Did you get the memo?

TIRADE THURSDAY!

“Hello Peter, whats happening? Ummm, I’m gonna need you to go ahead come in tomorrow. So if you could be here around 9 that would be great, mmmk… oh oh! and I almost forgot ahh, I’m also gonna need you to go ahead and come in on Sunday too, kay. We ahh lost some people this week and ah, we sorta need to play catch up.”
– Bill Lumbergh from Office Space

I jotted this down in the morning before my flight, and happened to check e-mail at the end of the day. Sadly, I had no idea how applicable my first Tirade Thursday would be. Sure enough, now we’re considering how we might be able to reduce training time by 33% when we can barely keep up with what we’re doing already. Why?

Let’s talk about “counting beans.”

No one actually counts beans, I hope. I picture some poor soul in a factory hovering over a conveyer belt, checking off dozens or hundreds of beans. Dear Lord, that’s why we have machines and robots, isn’t it?

But in the military (and I’m sure in many civilian jobs), there are many things we do count, and “bean-counting” is an expression that captures this need. We absolutely must count these things, because if we don’t count them, how will we know if we are succeeding in our mission?

I say that somewhat tongue-in-cheek, because I know that numbers and quantifiable figures generally drive management.
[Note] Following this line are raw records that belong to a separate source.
Definition log_enqueued (f : F) (ar : list jsval) st : state :=
  mkTicks (nextTickEnabled st) (queue st) (_exiting st) (tickScheduled st) (world st)
    (enqueued st ++ [(f, ar)]) (called st).

Definition log_called (f : F) (ar : list jsval) st : state :=
  mkTicks (nextTickEnabled st) (queue st) (_exiting st) (tickScheduled st) (world st)
    (enqueued st) (called st ++ [(f, ar)]).

Definition nextTick (cb : cbvalue F) (ar : list jsval) st : state * jsres unit :=
  if negb (nextTickEnabled st) then (st, Ok tt) else
  match cb with
  | NotFn v => (st, Throw (ERR_INVALID_ARG_TYPE "callback"%string ["Function"%string] v))
  | Fn f =>
      if _exiting st then (st, Ok tt) else
      let args_ := copy_args ar in
      let st := if q_isEmpty (queue st) then setHasTickScheduled true st else st in
      let tickObject := mkTock f args_ in
      (log_enqueued f ar (set_queue (q_push (Some tickObject) (queue st)) st), Ok tt)
  end.

(** Running user code. *)
Fixpoint exec (p : prog W F) st : state * jsres unit :=
  match p with
  | PRet => (st, Ok tt)
  | PThrow e => (st, Throw e)
  | PGet k => exec (k (world st)) st
  | PPut w k => exec k (set_world w st)
  | PNextTick cb ar k => let '(st', r) := nextTick cb ar st in exec (k r) st'
  end.

(** The code of a function value, given its arguments, and the promise jobs. *)
Context (body : F -> list jsval -> prog W F).
Context (microtasks : prog W F).

(** One call of the [while] loop. *)
Definition call_tock (t : Tock F) st : state * jsres unit :=
  let ar := call_args (args t) in
  exec (body (callback t) ar) (log_called (callback t) ar st).

(** [while (tock = queue.shift()) ...] *)
Fixpoint drain (fuel : nat) st : option (state * jsres unit) :=
  match fuel with
  | O => None
  | S fuel' =>
      let '(tock, q') := q_shift (queue st) in
      let st := set_queue q' st in
      match tock with
      | None => Some (st, Ok tt)
      | Some t =>
          let '(st, r) := call_tock t st in
          match r with
          | Throw e => Some (st, Throw e)
          | Ok _ => drain fuel' st
          end
      end
  end.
No one is ever satisfied with “We produce quality” as an answer unless it is tied to some metric that puts a number on a spreadsheet and shows the quantity of our quality.
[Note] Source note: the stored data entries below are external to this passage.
(** A new decoder holds nothing back, and [lastChar] has the size its encoding
    needs, unless the encoding is ["raw"]. *)
Lemma new_inv toLowerCase junk e sd :
  (forall n, 0 <= n -> slen (junk n) = n) ->
  new_StringDecoder toLowerCase junk e = Ok sd -> encoding sd <> lit "undefined" ->
  sd_inv (encoding sd) (enc sd) [] sd.
Proof.
  intros Hj H Hraw. unfold new_StringDecoder in H.
  apply jsbind_Ok in H as (en & [Hk| ->]%normalizeEncoding_known & H); [|by injection H as <-].
  assert (Ht : Forall (fun en => encoding_of en = ((encoding_of en).1, bufLen (encoding_of en).1)) known_encodings)
    by (repeat constructor).
  rewrite Forall_forall in Ht. rewrite (Ht en Hk) in H. injection H as <-. simpl in *.
  assert (0 <= bufLen (encoding_of en).1) by (destruct (encoding_of en).1; simpl; lia).
  refine (proj1 _). apply fresh_inv; try done. simpl. apply slen_take. rewrite Hj; lia.
Qed.

Lemma new_held toLowerCase junk e sd :
  new_StringDecoder toLowerCase junk e = Ok sd -> held sd = [].
Proof.
  unfold new_StringDecoder. intros (en & _ & H)%jsbind_Ok.
  destruct (encoding_of en). by injection H as <-.
Qed.

Lemma held_ok_sizes e hist h m : held_ok e hist h m -> 0 <= m /\ slen h + m <= bufLen e.
Proof.
  intros Hok. destruct (decide (e = Utf8 \/ e = Utf16 \/ e = Base64)) as [Hst|Hst].
  - by destruct (held_ok_bounds _ Hst _ _ _ Hok) as (? & ? & _).
  - destruct e; [by destruct Hst; auto..| | |]; destruct Hok as [-> ->]; done.
Qed.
That said, it’s difficult to stay motivated when bean counting becomes the obvious purpose. “Beans” in this rant refers to any end product or desired result of our business, something that can be given a number in order to show success or failure. Maybe it’s students trained. Maybe it’s flight hours. Maybe it’s tickets processed, or TPS reports filed in accordance with your eight bosses’ wishes.

A classic military example is how we budget. In order to get the most money out of the upcoming year’s budget, we must show that we used up all the money we received this year. By using it up, we prove that we needed that much money and then some. So when the new budget is drawn up, everyone can see that we need at least as much money as we got last year. Maybe more.
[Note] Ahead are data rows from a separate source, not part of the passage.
(** [for await (const entry of it)]: the entries until the iterator is done. *)
Fixpoint collect (fuel : nat) (db : DB) (rid : Z) it : option (KvListIterator V * jsres (list (KvEntry V))) :=
  match fuel with
  | O => None
  | S fuel' =>
      match next db rid it with
      | (it, Throw e) => Some (it, Throw e)
      | (it, Ok None) => Some (it, Ok [])
      | (it, Ok (Some entry)) =>
          match collect fuel' db rid it with
          | Some (it, Ok es) => Some (it, Ok (entry :: es))
          | r => r
          end
      end
  end.

End Iter.
End Iter.

(** ** [Kv.listenQueue]

    The loop awaits the next message, decodes it and calls the handler in an
    async function of its own, which finishes the message when the handler has
    ended; the pending finish ops are in the map [finishMessageOps], which the loop
    awaits in the end.  What the ops and the handlers' promises do comes as
    [event]s; a step runs the code from one [await] to the next. *)
Module Listen.

(** What a call of the handler does: return something that is no promise, throw, or
    return a promise. *)
Inductive handler_result :=
  | Returns
  | Throws (e : js_error)
  | Promises.

(** Where [listenQueue] is: awaiting [op_kv_dequeue_next_message], awaiting the
    finish op of a message in the last loop, or settled. *)
Inductive phase :=
  | Waiting
  | Draining (handleId : Z)
  | Returned
  | Rejected (e : js_error).

(** [running]: the messages whose handler's promise is awaited;
    [finishMessageOps]: the keys of the map, in the order of insertion, each with
    a pending promise; [finished]: the calls of [op_kv_finish_dequeued_message];
    [unhandled]: the rejections of the async functions, which nobody awaits. *)
Record state := mkListen {
  loop : phase;
  running : list Z;
  finishMessageOps : list Z;
  finished : list (Z * bool);
  unhandled : list js_error;
}.

Definition init : state := mkListen Waiting [] [] [] [].

Definition set_loop (p : phase) (s : state) : state :=
  mkListen p (running s) (finishMessageOps s) (finished s) (unhandled s).

(** What comes from outside: the outcome of [op_kv_dequeue_next_message] ([None]
    is null), of the promise of a handler, and of a finish op. *)
Inductive event :=
  | Dequeued (r : jsres (option (list Z * Z)))
  | HandlerSettled (handleId : Z) (r : jsres unit)
  | FinishSettled (handleId : Z) (r : jsres unit).

(** The [finally] block up to its [await]; the handle ids of messages differ, so
    that [set] adds the entry at the end of the map. *)
Definition finish (handleId : Z) (success : bool) (s : state) : state :=
  mkListen (loop s) (running s) (finishMessageOps s ++ [handleId]) (finished s ++ [(handleId, success)]) (unhandled s).

(** The last loop: the iterator over the map is live, and the entries before the one
    that is awaited have been deleted. *)
Definition drain (s : state) : state :=
  match finishMessageOps s with
  | [] => set_loop Returned s
  | handleId :: _ => set_loop (Draining handleId) s
  end.

Section Listen.
Context {V : Type} (core_deserialize : list Z -> jsres V).
(** The user's handler, which may do something else for each message. *)
Context (handler : Z -> V -> handler_result).

(** The async function up to its first [await]. *)
Definition dispatch (handleId : Z) (message : V) (s : state) : state :=
  match handler handleId message with
  | Returns => finish handleId true s
  | Throws _ => finish handleId false s
  | Promises => mkListen (loop s) (running s ++ [handleId]) (finishMessageOps s) (finished s) (unhandled s)
  end.

(** The body of the loop after the [await]. *)
Definition receive (r : jsres (option (list Z * Z))) (s : state) : state :=
  match r with
  | Throw e => set_loop (Rejected e) s
  | Ok None => drain s
  | Ok (Some (payload, handleId)) =>
      match core_deserialize payload with
      | Throw e => set_loop (Rejected e) s
      | Ok message => dispatch handleId message s
      end
  end.

(** The promise of a handler settles. *)
Definition handler_settled (handleId : Z) (r : jsres unit) (s : state) : state :=
  finish handleId (match r with Ok _ => true | Throw _ => false end)
    (mkListen (loop s) (filter (fun h => h <> handleId) (running s)) (finishMessageOps s) (finished s) (unhandled s)).

(** A finish op settles: the async function deletes the entry and ends, and then
    the last loop goes on if it awaits this one. *)
Definition finish_settled (handleId : Z) (r : jsres unit) (s : state) : state :=
  let s := mkListen (loop s) (running s) (filter (fun h => h <> handleId) (finishMessageOps s)) (finished s)
             (match r with Ok _ => unhandled s | Throw e => unhandled s ++ [e] end) in
  match loop s with
  | Draining h =>
      if bool_decide (h = handleId)
      then match r with Ok _ => drain s | Throw e => set_loop (Rejected e) s end
      else s
  | _ => s
  end.

(** One event; [None] when nothing waits for it. *)
Definition step (s : state) (ev : event) : option state :=
  match ev with
  | Dequeued r => match loop s with Waiting => Some (receive r s) | _ => None end
  | HandlerSettled h r => if bool_decide (h ∈ running s) then Some (handler_settled h r s) else None
  | FinishSettled h r => if bool_decide (h ∈ finishMessageOps s) then Some (finish_settled h r s) else None
  end.

Definition run (evs : list event) : option state := foldl (fun o ev => s ← o; step s ev) (Some init) evs.

End Listen.
End Listen.

(** ** [Kv.watch] *)

(** An element of what [op_kv_watch_next] resolves to. *)
Inductive watch_update :=
  | Unchanged
  | UpdNull
  | UpdEntry (e : RawKvEntry).

Module Watch.
Section Watch.
Context {V : Type} (core_deserialize : list Z -> jsres V).

(** [lastEntries[i]]: an entry as the op gave it, or the entry without value
    for a key. *)
Inductive last_entry :=
  | LastRaw (e : RawKvEntry)
  | LastNull (key : KvKey).

Definition last_versionstamp (l : last_entry) : option str :=
  match l with LastRaw e => Some (raw_versionstamp e) | LastNull _ => None end.

(** [updates[i]?.versionstamp ?? null] *)
Definition update_versionstamp (u : option watch_update) : option str :=
  match u with Some (UpdEntry e) => Some (raw_versionstamp e) | _ => None end.

(** The [for] loop: [lastEntries] and [changed] after it, or the exception. *)
Definition apply_updates (keys : list KvKey) (updates : list watch_update)
    (lastEntries : list (option last_entry)) : list (option last_entry) * jsres bool :=
  for_up 0 (slen keys)
    (fun i '(ls, r) =>
       let changed := match r with Ok c => c | Throw _ => false end in
       let last := mjoin (ls !! Z.to_nat i) in
       let u := updates !! Z.to_nat i in
       match u, last with
       | Some Unchanged, None =>
           Break (ls, Throw (JsError "watch: invalid unchanged update (internal error)"))
       | Some Unchanged, Some _ => Continue (ls, Ok changed)
       | _, _ =>
           if (match last with
               | Some l => bool_decide (update_versionstamp u = last_versionstamp l)
               | None => false
               end)
           then Continue (ls, Ok changed)
           else
             let l := match u with
                      | Some (UpdEntry e) => Some (LastRaw e)
                      | Some UpdNull => Some (LastNull (default [] (keys !! Z.to_nat i)))
                      | _ => None
                      end in
             Continue (<[Z.to_nat i := l]> ls, Ok true)
       end)
    (lastEntries, Ok false).

(** The entries handed to the stream. *)
Definition emit_entry (l : option last_entry) : jsres (KvEntry V) :=
  match l with
  | None => Throw (JsTypeError "Cannot read properties of undefined (reading 'versionstamp')")
  | Some (LastNull key) => Ok (mkEntry key None None)
  | Some (LastRaw e) => deserializeValue core_deserialize e
  end.

(** How a [pull] ends: the stream errors, closes, or gets a chunk; the body may
    also throw. *)
Inductive pull_result :=
  | PullError (e : js_error)
  | PullClose
  | PullEnqueue (entries : list (KvEntry V))
  | PullThrow (e : js_error).

(** [pull(controller)] on the results of [op_kv_watch_next], of which it takes
    as many as it needs: [lastEntries] after it, the results left, and how it
    ended ([None]: it still waits for the op). *)
Fixpoint pull (keys : list KvKey) (raw : bool) (results : list (jsres (option (list watch_update))))
    (lastEntries : list (option last_entry))
    : list (option last_entry) * list (jsres (option (list watch_update))) * option pull_result :=
  match results with
  | [] => (lastEntries, [], None)
  | Throw e :: rest => (lastEntries, rest, Some (PullError e))
  | Ok None :: rest => (lastEntries, rest, Some PullClose)
  | Ok (Some updates) :: rest =>
      match apply_updates keys updates lastEntries with
      | (ls, Throw e) => (ls, rest, Some (PullThrow e))
      | (ls, Ok changed) =>
          if negb changed && negb raw then pull keys raw rest ls
          else match map_res emit_entry ls with
               | Throw e => (ls, rest, Some (PullThrow e))
               | Ok es => (ls, rest, Some (PullEnqueue es))
               end
      end
  end.

(** [ArrayFrom({ length: keys.length })] *)
Definition initial (keys : list KvKey) : list (option last_entry) := replicate (length keys) None.

End Watch.
End Watch.

(** [close] marks the handle closed; [core.close] closes the resource. *)
Definition close (kv : Kv) : Kv := mkKv (rid kv) true.

(** [listenQueue] first checks whether the handle is closed. *)
Definition listenQueue_start (kv : Kv) : jsres Listen.state :=
  if isClosed kv then Throw (JsError "already closed") else Ok Listen.init.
What that leads to is spending money for the sake of spending money. We’ll fly a few extra minutes on every sortie, because that way we use up more flight hours, and that way we prove that we need the money for fuel for however many flight hours next year. Every 15 minutes counts! (Minutes matter, or so I was always told while deployed. I guess it’s true, in a way I never realized.)

My wife spent a few years as a Civil Engineer and saw how this worked in her career field. “We have X amount of money. We have to spend it or else we won’t get as much next year. Let’s buy this top-of-the-line truck to upgrade our fleet of civil engineering vehicles. This will be the best one we’ve got.”

The truck arrives, and someone realizes, “Hey, no one here is certified to use that thing.”

So it sits under a tarp for months.

Count MORE.
Count ALL the beans!

But that’s okay, because getting a truck that is useful was not the point. The point was spending the money in order to get the same amount of money next year. And on that note, they succeeded.

Great success! Count them beans!

Last year, the Chief of Staff of the Air Force put a book on his recommended reading list, and I sure hope some people give it a read. It’s called Start With Why, and it’s all about understanding our purpose in order to make the most of our efforts. Too often, we focus on the beans, the number that captures what we did and how much of it we did.

But the beans sometimes become the mission statement; they demand more attention than they are rightly due. We forget the “why” that explains the value of the beans.

If the count of things you do becomes more important than the things you do, revisit your organization’s “Why.”

If the quantity of product or service outweighs quality, refresh your memory of “Why.”

When something that serves a purpose has now become THE purpose, remember your original “Why.”

Without a good grasp of why, all the hows and whats don’t make much sense.

No one will ever admit that counting beans (the what) has become more important than feeding soldiers (the why). No one ever confesses that quantity gets far more attention than quality. Quality gets its share of lip-service.

But trust me. The peons in the cubicles know what really matters. We’re not fooled. We’re the ones doing the counting, remember? We fill out the trackers and document all the events. No one ever asked how good the beans taste, only how many we counted.